(** * Password analyzer and generator: a shallow embedding

    This development embeds the functions of
    [Password_Analyzer_and_Generator/password_analyzer.py] in Rocq and
    settles the properties its specification states about them.

    Conventions of the embedding:
    - a Python [str] is a list of Unicode code points ([pystr]); the
      constant messages the analyzer emits (remarks, level names) are kept
      as Rocq strings, since the code never inspects them;
    - a Python [int] is a [Z];
    - the primitives of the Python runtime the code calls but does not
      define ([float] arithmetic, [math.log2], [round], [str.lower]) are the
      fields of the class [Runtime];
    - [secrets.choice] draws from an explicit entropy tape, threaded through
      a small state-and-exception monad. *)

From Stdlib Require Import ZArith NArith List Bool Lia Reals Lra DecimalString.
From stdpp Require Import base decidable list strings gmap.

Local Open Scope Z_scope.

(** ** Strings *)

(** A character is its Unicode code point. *)
Definition char := N.

(** A Python [str]. *)
Definition pystr := list char.

(** The code points of a string literal of the source (ASCII only). *)
Definition lit (s : string) : pystr :=
  map Ascii.N_of_ascii (String.list_ascii_of_string s).

(** [len(s)] *)
Definition len (s : pystr) : Z := Z.of_nat (length s).

(** ** Character classes of the regular expressions

    The patterns are compiled without flags, so a range is a range of code
    points and nothing else. *)

(** [[a-z]] *)
Definition is_lower (c : char) : bool := ((97 <=? c) && (c <=? 122))%N.

(** [[A-Z]] *)
Definition is_upper (c : char) : bool := ((65 <=? c) && (c <=? 90))%N.

(** [[0-9]] *)
Definition is_digit (c : char) : bool := ((48 <=? c) && (c <=? 57))%N.

(** [[^a-zA-Z0-9]]: a negated class, which also matches a line feed. *)
Definition is_symbol (c : char) : bool :=
  negb (is_lower c || is_upper c || is_digit c).

(** [.] without [re.DOTALL]: every character but the line feed. *)
Definition is_dot (c : char) : bool := negb (c =? 10)%N.

(** [re.search(cls, s) is not None] for a pattern that is one character
    class: some character of [s] is in the class. *)
Definition re_search_class (cls : char -> bool) (s : pystr) : bool :=
  existsb cls s.

(** [re.search(r"(.)\1\1", pwd) is not None]: the scan tries every start
    position from the left; at a position the group takes one character
    matched by [.] and the two back-references each demand the same
    character again. *)
Fixpoint has_repeated_sequence (pwd : pystr) : bool :=
  match pwd with
  | a :: ((b :: c :: _) as rest) =>
      (is_dot a && (b =? a)%N && (c =? a)%N) || has_repeated_sequence rest
  | _ => false
  end.

(** [s.startswith(p)] *)
Fixpoint starts_with (p s : pystr) : bool :=
  match p, s with
  | [], _ => true
  | _ :: _, [] => false
  | x :: p', y :: s' => (x =? y)%N && starts_with p' s'
  end.

(** [p in s] for two strings: [p] occurs in [s] as a contiguous substring. *)
Fixpoint str_contains (p s : pystr) : bool :=
  starts_with p s ||
  match s with
  | [] => false
  | _ :: s' => str_contains p s'
  end.

(** The list [patterns] of [is_keyboard_pattern]. *)
Definition patterns : list pystr :=
  map lit ["qwerty"; "asdf"; "1234"; "password"; "abcd"; "1111"]%string.

(** ** The runtime primitives the analyzer relies on

    The analyzer calls into the Python runtime for its floating-point
    arithmetic and for case folding.  Their code is not part of the
    program; the embedding takes them through an interface. *)
Class Runtime := {
  (** the type of Python floats *)
  float : Type;
  (** the literal [0.0] *)
  float_zero : float;
  (** the coercion applied to an [int] operand that meets a [float] *)
  float_of_int : Z -> float;
  (** [x * y] on floats *)
  float_mul : float -> float -> float;
  (** [x >= y] on floats *)
  float_ge : float -> float -> bool;
  (** [math.log2(n)] of an [int] *)
  math_log2 : Z -> float;
  (** [round(x, ndigits)] *)
  float_round : float -> Z -> float;
  (** [s.lower()] *)
  str_lower : pystr -> pystr;
}.

(** Order facts of IEEE-754 arithmetic with correct rounding, as far as the
    analyzer depends on them: scaling a non-negative float by a larger
    positive integer does not make it smaller, the logarithm of a positive
    integer is not negative, and rounding to a number of digits is
    monotone. *)
Class RuntimeLaws (R : Runtime) : Prop := {
  float_mul_of_int_mono : forall (m n : Z) (c : float),
    1 <= m -> m <= n -> float_ge c float_zero = true ->
    float_ge (float_mul (float_of_int n) c) (float_mul (float_of_int m) c) = true;
  math_log2_nonneg : forall n : Z,
    1 <= n -> float_ge (math_log2 n) float_zero = true;
  float_round_mono : forall (x y : float) (d : Z),
    float_ge y x = true -> float_ge (float_round y d) (float_round x d) = true;
}.

(** ** The analyzer *)

(** The two locals [score] and [remarks] that [check_strength] updates in
    place, and its flag [blacklisted]. *)
Record locals := {
  score : Z;
  remarks : list string;
  blacklisted : bool;
}.

(** [score += k] *)
Definition add_score (k : Z) (st : locals) : locals :=
  {| score := score st + k; remarks := remarks st; blacklisted := blacklisted st |}.

(** [remarks.append(r)] *)
Definition append_remark (r : string) (st : locals) : locals :=
  {| score := score st; remarks := remarks st ++ [r]; blacklisted := blacklisted st |}.

(** [blacklisted = True] *)
Definition set_blacklisted (st : locals) : locals :=
  {| score := score st; remarks := remarks st; blacklisted := true |}.

Section Analyzer.
Context {R : Runtime}.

- _Work to be completed_:
Transcribe the material above in full, keeping each word unchanged.

- _Reply to the task_:
(** * Password analyzer and generator: a shallow embedding

    This development embeds the functions of
    [Password_Analyzer_and_Generator/password_analyzer.py] in Rocq and
    settles the properties its specification states about them.

    Conventions of the embedding:
    - a Python [str] is a list of Unicode code points ([pystr]); the
      constant messages the analyzer emits (remarks, level names) are kept
      as Rocq strings, since the code never inspects them;
    - a Python [int] is a [Z];
    - the primitives of the Python runtime the code calls but does not
      define ([float] arithmetic, [math.log2], [round], [str.lower]) are the
      fields of the class [Runtime];
    - [secrets.choice] draws from an explicit entropy tape, threaded through
      a small state-and-exception monad. *)

From Stdlib Require Import ZArith NArith List Bool Lia Reals Lra DecimalString.
From stdpp Require Import base decidable list strings gmap.

Local Open Scope Z_scope.

(** ** Strings *)

(** A character is its Unicode code point. *)
Definition char := N.

(** A Python [str]. *)
Definition pystr := list char.

(** The code points of a string literal of the source (ASCII only). *)
Definition lit (s : string) : pystr :=
  map Ascii.N_of_ascii (String.list_ascii_of_string s).

(** [len(s)] *)
Definition len (s : pystr) : Z := Z.of_nat (length s).

(** ** Character classes of the regular expressions

    The patterns are compiled without flags, so a range is a range of code
    points and nothing else. *)

(** [[a-z]] *)
Definition is_lower (c : char) : bool := ((97 <=? c) && (c <=? 122))%N.

(** [[A-Z]] *)
Definition is_upper (c : char) : bool := ((65 <=? c) && (c <=? 90))%N.

(** [[0-9]] *)
Definition is_digit (c : char) : bool := ((48 <=? c) && (c <=? 57))%N.

(** [[^a-zA-Z0-9]]: a negated class, which also matches a line feed. *)
Definition is_symbol (c : char) : bool :=
  negb (is_lower c || is_upper c || is_digit c).

(** [.] without [re.DOTALL]: every character but the line feed. *)
Definition is_dot (c : char) : bool := negb (c =? 10)%N.

(** [re.search(cls, s) is not None] for a pattern that is one character
    class: some character of [s] is in the class. *)
Definition re_search_class (cls : char -> bool) (s : pystr) : bool :=
  existsb cls s.

(** [re.search(r"(.)\1\1", pwd) is not None]: the scan tries every start
    position from the left; at a position the group takes one character
    matched by [.] and the two back-references each demand the same
    character again. *)
Fixpoint has_repeated_sequence (pwd : pystr) : bool :=
  match pwd with
  | a :: ((b :: c :: _) as rest) =>
      (is_dot a && (b =? a)%N && (c =? a)%N) || has_repeated_sequence rest
  | _ => false
  end.

(** [s.startswith(p)] *)
Fixpoint starts_with (p s : pystr) : bool :=
  match p, s with
  | [], _ => true
  | _ :: _, [] => false
  | x :: p', y :: s' => (x =? y)%N && starts_with p' s'
  end.

(** [p in s] for two strings: [p] occurs in [s] as a contiguous substring. *)
Fixpoint str_contains (p s : pystr) : bool :=
  starts_with p s ||
  match s with
  | [] => false
  | _ :: s' => str_contains p s'
  end.

(** The list [patterns] of [is_keyboard_pattern]. *)
Definition patterns : list pystr :=
  map lit ["qwerty"; "asdf"; "1234"; "password"; "abcd"; "1111"]%string.

(** ** The runtime primitives the analyzer relies on

    The analyzer calls into the Python runtime for its floating-point
    arithmetic and for case folding.  Their code is not part of the
    program; the embedding takes them through an interface. *)
Class Runtime := {
  (** the type of Python floats *)
  float : Type;
  (** the literal [0.0] *)
  float_zero : float;
  (** the coercion applied to an [int] operand that meets a [float] *)
  float_of_int : Z -> float;
  (** [x * y] on floats *)
  float_mul : float -> float -> float;
  (** [x >= y] on floats *)
  float_ge : float -> float -> bool;
  (** [math.log2(n)] of an [int] *)
  math_log2 : Z -> float;
  (** [round(x, ndigits)] *)
  float_round : float -> Z -> float;
  (** [s.lower()] *)
  str_lower : pystr -> pystr;
}.

(** Order facts of IEEE-754 arithmetic with correct rounding, as far as the
    analyzer depends on them: scaling a non-negative float by a larger
    positive integer does not make it smaller, the logarithm of a positive
    integer is not negative, and rounding to a number of digits is
    monotone. *)
Class RuntimeLaws (R : Runtime) : Prop := {
  float_mul_of_int_mono : forall (m n : Z) (c : float),
    1 <= m -> m <= n -> float_ge c float_zero = true ->
    float_ge (float_mul (float_of_int n) c) (float_mul (float_of_int m) c) = true;
  math_log2_nonneg : forall n : Z,
    1 <= n -> float_ge (math_log2 n) float_zero = true;
  float_round_mono : forall (x y : float) (d : Z),
    float_ge y x = true -> float_ge (float_round y d) (float_round x d) = true;
}.

(** ** The analyzer *)

(** The two locals [score] and [remarks] that [check_strength] updates in
    place, and its flag [blacklisted]. *)
Record locals := {
  score : Z;
  remarks : list string;
  blacklisted : bool;
}.

(** [score += k] *)
Definition add_score (k : Z) (st : locals) : locals :=
  {| score := score st + k; remarks := remarks st; blacklisted := blacklisted st |}.

(** [remarks.append(r)] *)
Definition append_remark (r : string) (st : locals) : locals :=
  {| score := score st; remarks := remarks st ++ [r]; blacklisted := blacklisted st |}.

(** [blacklisted = True] *)
Definition set_blacklisted (st : locals) : locals :=
  {| score := score st; remarks := remarks st; blacklisted := true |}.

Section Analyzer.
Context {R : Runtime}.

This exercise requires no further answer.